Januari 1889
Deru kereta yang ditarik dengan empat ekor kuda terdengar di kejauhan. Debu-debu di sepanjang jalan beterbangan setiap kali keempat kuda tersebut menjejakkan kaki di tanah. Di dalam kereta, duduk seorang gadis yang tak sabar menunggu kereta yang membawanya sampai ke tujuan. Gadis itu meski baru saja mengalami perjalanan yang panjang, terlihat gembira. Pasalnya, sebentar lagi ia akan bertemu dengan semua anggota keluarganya yang selama tiga belas tahun ini berpisah dengannya.
Tiga belas tahun lalu, ayahnya berlayar dari kampungnya di Cina daratan menuju Jawa. Mereka mencari peruntungan di sana. Saat itu memang banyak orang-orang Cina yang merantau ke berbagai tempat untuk mencari keberuntungan. Ada yang ke Singapura, Malaya, Borneo, Jawa, dan Singapura. Salah seorang dari mereka adalah ayahnya yang merantau ke Jawa, tepatnya Batavia1. Ayahnya belum punya pengalaman merantau, sehingga terpaksa meninggalkan Sang Sin dan ibunya di Cina. Dengan sabar mereka menunggu kabar dari sang ayah. Kabar yang ditunggu itu pun akhirnya datang. Sang ayah mengatakan bahwa ia sudah berhasil menjadi orang kaya di Jawa. Awalnya ia memang hanya bekerja sebagai pelayan toko di toko milik warga Tionghoa di zuider voorstad2 sampai akhirnya ia bisa memiliki toko sendiri.
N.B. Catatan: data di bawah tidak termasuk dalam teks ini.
(** * A shallow embedding of [logger.py]

    The program is a small logger with three output strategies
    ([ConsoleLogger], [FileLogger], [JSONLogger]), a factory
    ([create_logger]) and a [Logger] class that formats a line and hands
    it to its current strategy.

    Everything the program does is an effect: it reads the clock, prints,
    opens files.  The embedding threads an explicit [world] through a
    state-and-exception monad.  The world holds the object heap, the
    working directory, standard output, the clock and a trace of the
    calls the program makes. *)

From Stdlib Require Import NArith ZArith Lia List String Ascii.
From Stdlib Require Import DecimalString.
From stdpp Require Import base option list strings gmap.

Local Open Scope N_scope.
Local Open Scope list_scope.
Local Set Warnings "-register-all".

(** ** Text

    A Python [str] is a sequence of code points.  A character is the
    number of its code point; a text is a list of them. *)

Abbreviation char := N (only parsing).
Abbreviation text := (list N) (only parsing).

Definition ord (a : ascii) : char := N_of_ascii a.

(** [lit s] is the text of a string literal of the source. *)
Definition lit (s : string) : text := map N_of_ascii (list_ascii_of_string s).

(** The code points of well-formed Unicode text: everything up to
    U+10FFFF but the surrogates U+D800..U+DFFF. *)
Definition is_scalar (c : char) : bool :=
  (c <? 0xD800) || ((0xDFFF <? c) && (c <=? 0x10FFFF)).

Definition unicode_text (s : text) : Prop := Forall (fun c => is_scalar c = true) s.

(** Text files and standard output encode with UTF-8, the encoding the
    specification names for the log file: it has a code for every
    Unicode scalar value and none for a surrogate. *)
Definition encodable (s : text) : bool := forallb is_scalar s.

Definition is_digit (c : char) : bool := (ord "0" <=? c) && (c <=? ord "9").

(** ** Decimal formatting *)

(** [str(n)] for a natural number. *)
Definition decimal (n : N) : text := lit (NilZero.string_of_uint (N.to_uint n)).

(** [s.zfill(w)] for a text of digits. *)
Definition zfill (w : nat) (s : text) : text :=
  repeat (ord "0") (w - length s)%nat ++ s.

(** ["%0wd" % n] for [n >= 0]. *)
Definition fmt_d (w : nat) (n : N) : text := zfill w (decimal n).

(** ** [datetime] *)

Record datetime := mk_datetime {
  year : N; month : N; day : N;
  hour : N; minute : N; second : N;
  microsecond : N
}.


(** [d.strftime("%Y-%m-%d %H:%M:%S")].  The work is done by [strftime]
    of the C library, which prints [%Y] as the number of the year, with
    no leading zeros, and the other fields with two digits. *)
Definition strftime (d : datetime) : text :=
  decimal (year d) ++ lit "-" ++ fmt_d 2 (month d) ++ lit "-" ++ fmt_d 2 (day d)
  ++ lit " "
  ++ fmt_d 2 (hour d) ++ lit ":" ++ fmt_d 2 (minute d) ++ lit ":" ++ fmt_d 2 (second d).

(** [d.isoformat()] for a naive datetime: the year has four digits, and
    the fraction is printed only when [microsecond] is not zero. *)
Definition isoformat (d : datetime) : text :=
  fmt_d 4 (year d) ++ lit "-" ++ fmt_d 2 (month d) ++ lit "-" ++ fmt_d 2 (day d)
  ++ lit "T"
  ++ fmt_d 2 (hour d) ++ lit ":" ++ fmt_d 2 (minute d) ++ lit ":" ++ fmt_d 2 (second d)
  ++ (if microsecond d =? 0 then [] else lit "." ++ fmt_d 6 (microsecond d)).

(** ** Exceptions and results *)

Inductive exn :=
| FileNotFoundError (path : string)
| IsADirectoryError (path : string)
| PermissionError (path : string)
| JSONDecodeError (msg : string)
| AttributeError (msg : string)
| RecursionError
| ValueError (msg : text)
| UnicodeEncodeError (object : text).

Inductive result (A : Type) :=
| Ok (a : A)
| Raise (e : exn).
Arguments Ok {A} a.
Arguments Raise {A} e.

Definition is_FileNotFoundError (e : exn) : bool :=
  match e with FileNotFoundError _ => true | _ => false end.

(** ** The world *)

(** The three concrete subclasses of [LogStrategy]. *)
Inductive LogStrategy := ConsoleLogger | FileLogger | JSONLogger.

(** Objects are referred to by their address in the heap. *)
Abbreviation loc := nat (only parsing).

Inductive pyobj :=
| OStrategy (cls : LogStrategy)
| OLogger (strategy : loc).

(** An entry of the working directory. *)
Inductive node :=
| File (readable writable : bool) (data : text)
| Dir.

Inductive open_mode := ModeR | ModeA | ModeW.

(** What the program is seen to do, in order. *)
Inductive event :=
| EvCall (receiver : loc) (message : text)
| EvOpen (path : string) (mode : open_mode)
| EvRead (path : string)
| EvWrite (path : string) (data : text)
| EvClose (path : string)
| EvPrint (line : text).

Record world := mk_world {
  heap : list pyobj;
  fs : gmap string node;
  stdout : text;
  clock : nat -> datetime;
  ticks : nat;
  trace : list event
}.

Definition set_heap (h : list pyobj) (w : world) : world :=
  mk_world h (fs w) (stdout w) (clock w) (ticks w) (trace w).
Definition set_fs (f : gmap string node) (w : world) : world :=
  mk_world (heap w) f (stdout w) (clock w) (ticks w) (trace w).
Definition set_stdout (o : text) (w : world) : world :=
  mk_world (heap w) (fs w) o (clock w) (ticks w) (trace w).
Definition set_ticks (n : nat) (w : world) : world :=
  mk_world (heap w) (fs w) (stdout w) (clock w) n (trace w).
Definition set_trace (t : list event) (w : world) : world :=
  mk_world (heap w) (fs w) (stdout w) (clock w) (ticks w) t.

(** ** The monad of effects *)

Definition M (A : Type) : Type := world -> result A * world.

Definition ret {A} (a : A) : M A := fun w => (Ok a, w).
Definition raise {A} (e : exn) : M A := fun w => (Raise e, w).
Selain bekerja, ayahnya juga belajar bahasa Malaya dan Belanda agar dapat berkomunikasi dengan masyarakat selain warga Tionghoa. Sikapnya yang ramah dan terbuka kepada siapa pun membuatnya disukai oleh semua orang. Tokonya makin lama makin besar dan ia menjadi salah satu orang Cina terkaya di kampungnya. Ia memiliki sekolah dan rumah sakit khusus untuk orang Tionghoa. Belanda mengangkatnya menjadi Letnan3 yang diberi tugas mengurus perkampungan yang dibagi ke dalam blok-blok di mana setiap blok terdiri atas sepuluh rumah.
Kekayaan memang menjadi syarat mutlak untuk menduduki jabatan itu. Ayahnya bertanggung jawab terhadap Kapten4 dan Kapten bertanggung jawab terhadap Mayor5. Setelah sukses di tanah perantauan itulah, sang ayah menyuruh ia dan ibunya agar menyusul ke Batavia. Sayang, sang Ibu tidak bisa ikut karena sudah meninggal dunia akibat sakit. Kini, hanya ia seorang yang datang sendiri dari Cina menuju Batavia.
Kereta yang membawa gadis Cina itu akhirnya berhenti setelah sampai di tujuan. Salah seorang pengawal yang mengawalnya sepanjang perjalanan membukakan pintu kereta itu untuknya. Gadis Cina itu pun ke luar dari kereta yang telah membawanya dari pelabuhan Sunda Kelapa sampai ke kampung ini. Ia memakai pakaian Cina lengkap berupa baju kurung berwarna merah yang gemerlapan berhiaskan batu permata. Rambutnya dikepang kemudian disanggul dan ditusuk oleh konde yang juga berhiaskan batu permata. Gelang giok berwarna hijau menghias pergelangan tangannya. Bedak sejuk6 yang digunakannya membuat wajahnya yang putih semakin putih. Matanya sipit seperti gadis-gadis Tionghoa kebanyakan. Hidungnya tidak mancung, tidak pula pesek. Bibirnya berhias gincu merah. Berdasarkan standar umum, ia bisa dibilang cantik. Sayang, namanya tidak secantik wajahnya.